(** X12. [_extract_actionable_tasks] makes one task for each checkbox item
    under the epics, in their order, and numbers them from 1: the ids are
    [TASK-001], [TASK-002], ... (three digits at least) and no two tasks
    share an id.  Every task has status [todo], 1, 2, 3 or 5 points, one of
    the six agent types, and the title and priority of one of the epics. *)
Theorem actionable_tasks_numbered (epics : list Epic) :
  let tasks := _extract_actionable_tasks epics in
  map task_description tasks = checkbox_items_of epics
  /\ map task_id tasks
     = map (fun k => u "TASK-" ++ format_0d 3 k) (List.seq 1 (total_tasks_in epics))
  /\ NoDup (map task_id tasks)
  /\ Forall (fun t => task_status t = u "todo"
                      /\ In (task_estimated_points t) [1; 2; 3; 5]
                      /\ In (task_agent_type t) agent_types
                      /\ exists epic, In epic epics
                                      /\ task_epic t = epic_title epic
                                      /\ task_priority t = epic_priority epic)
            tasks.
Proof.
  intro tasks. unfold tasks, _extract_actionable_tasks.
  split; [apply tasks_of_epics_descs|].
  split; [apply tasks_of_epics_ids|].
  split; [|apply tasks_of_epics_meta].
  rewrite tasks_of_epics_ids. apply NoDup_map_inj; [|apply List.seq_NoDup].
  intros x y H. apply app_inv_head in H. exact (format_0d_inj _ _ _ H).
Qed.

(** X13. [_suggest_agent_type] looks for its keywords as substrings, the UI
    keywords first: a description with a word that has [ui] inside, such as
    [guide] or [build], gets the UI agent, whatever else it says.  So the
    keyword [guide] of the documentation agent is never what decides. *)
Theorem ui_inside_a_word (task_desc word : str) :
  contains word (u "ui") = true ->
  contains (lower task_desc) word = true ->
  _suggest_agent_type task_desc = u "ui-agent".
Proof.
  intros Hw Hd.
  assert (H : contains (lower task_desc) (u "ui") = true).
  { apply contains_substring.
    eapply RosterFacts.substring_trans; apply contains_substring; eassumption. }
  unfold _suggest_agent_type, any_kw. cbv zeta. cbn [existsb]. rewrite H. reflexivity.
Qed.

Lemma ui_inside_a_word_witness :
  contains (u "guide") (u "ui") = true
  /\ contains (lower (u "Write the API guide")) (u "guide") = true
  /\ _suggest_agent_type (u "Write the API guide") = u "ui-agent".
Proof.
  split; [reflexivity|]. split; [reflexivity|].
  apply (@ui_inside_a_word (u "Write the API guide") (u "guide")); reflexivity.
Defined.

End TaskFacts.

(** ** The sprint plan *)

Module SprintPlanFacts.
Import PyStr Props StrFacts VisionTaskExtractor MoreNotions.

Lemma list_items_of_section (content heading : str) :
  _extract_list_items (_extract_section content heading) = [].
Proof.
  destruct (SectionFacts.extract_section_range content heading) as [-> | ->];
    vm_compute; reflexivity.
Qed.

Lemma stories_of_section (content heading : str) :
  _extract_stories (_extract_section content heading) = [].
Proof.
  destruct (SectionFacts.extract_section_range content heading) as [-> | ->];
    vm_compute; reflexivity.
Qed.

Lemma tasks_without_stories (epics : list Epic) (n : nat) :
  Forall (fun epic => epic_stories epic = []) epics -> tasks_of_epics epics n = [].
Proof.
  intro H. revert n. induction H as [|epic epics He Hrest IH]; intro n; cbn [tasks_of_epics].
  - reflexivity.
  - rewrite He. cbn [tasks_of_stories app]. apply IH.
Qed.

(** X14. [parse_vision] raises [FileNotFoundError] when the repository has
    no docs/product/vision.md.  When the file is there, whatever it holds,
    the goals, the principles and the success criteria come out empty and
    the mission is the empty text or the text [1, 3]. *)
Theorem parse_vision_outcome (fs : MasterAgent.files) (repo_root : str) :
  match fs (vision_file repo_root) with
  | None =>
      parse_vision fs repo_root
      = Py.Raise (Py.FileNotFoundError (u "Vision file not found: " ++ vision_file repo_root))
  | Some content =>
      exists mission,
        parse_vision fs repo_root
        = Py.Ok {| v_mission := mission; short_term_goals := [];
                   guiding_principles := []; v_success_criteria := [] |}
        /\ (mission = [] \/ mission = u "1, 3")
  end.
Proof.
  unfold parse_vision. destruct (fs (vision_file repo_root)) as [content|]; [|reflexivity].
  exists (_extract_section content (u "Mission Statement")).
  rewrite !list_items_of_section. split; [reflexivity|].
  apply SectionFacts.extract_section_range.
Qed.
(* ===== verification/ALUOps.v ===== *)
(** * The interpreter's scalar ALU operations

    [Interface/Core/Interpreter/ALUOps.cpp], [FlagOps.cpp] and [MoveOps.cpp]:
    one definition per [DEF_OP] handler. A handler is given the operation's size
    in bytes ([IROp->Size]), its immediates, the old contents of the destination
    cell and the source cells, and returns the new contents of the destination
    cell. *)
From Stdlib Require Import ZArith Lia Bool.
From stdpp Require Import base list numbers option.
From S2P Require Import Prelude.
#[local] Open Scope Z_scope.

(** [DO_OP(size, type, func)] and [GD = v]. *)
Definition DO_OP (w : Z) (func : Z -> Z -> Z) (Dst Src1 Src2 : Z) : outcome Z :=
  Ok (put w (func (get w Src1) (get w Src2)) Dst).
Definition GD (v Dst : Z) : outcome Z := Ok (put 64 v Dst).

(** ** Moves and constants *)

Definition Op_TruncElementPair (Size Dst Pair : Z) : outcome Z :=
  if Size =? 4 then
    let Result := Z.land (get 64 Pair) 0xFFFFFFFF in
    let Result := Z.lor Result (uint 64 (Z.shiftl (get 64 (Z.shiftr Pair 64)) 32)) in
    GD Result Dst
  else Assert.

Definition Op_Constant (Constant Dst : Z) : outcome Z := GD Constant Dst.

------------------------------------------------

What is required: Filter the entries above and keep only the lines with the word "FileNotFoundError".

Task response:
(** X14. [parse_vision] raises [FileNotFoundError] when the repository has
      = Py.Raise (Py.FileNotFoundError (u "Vision file not found: " ++ vision_file repo_root))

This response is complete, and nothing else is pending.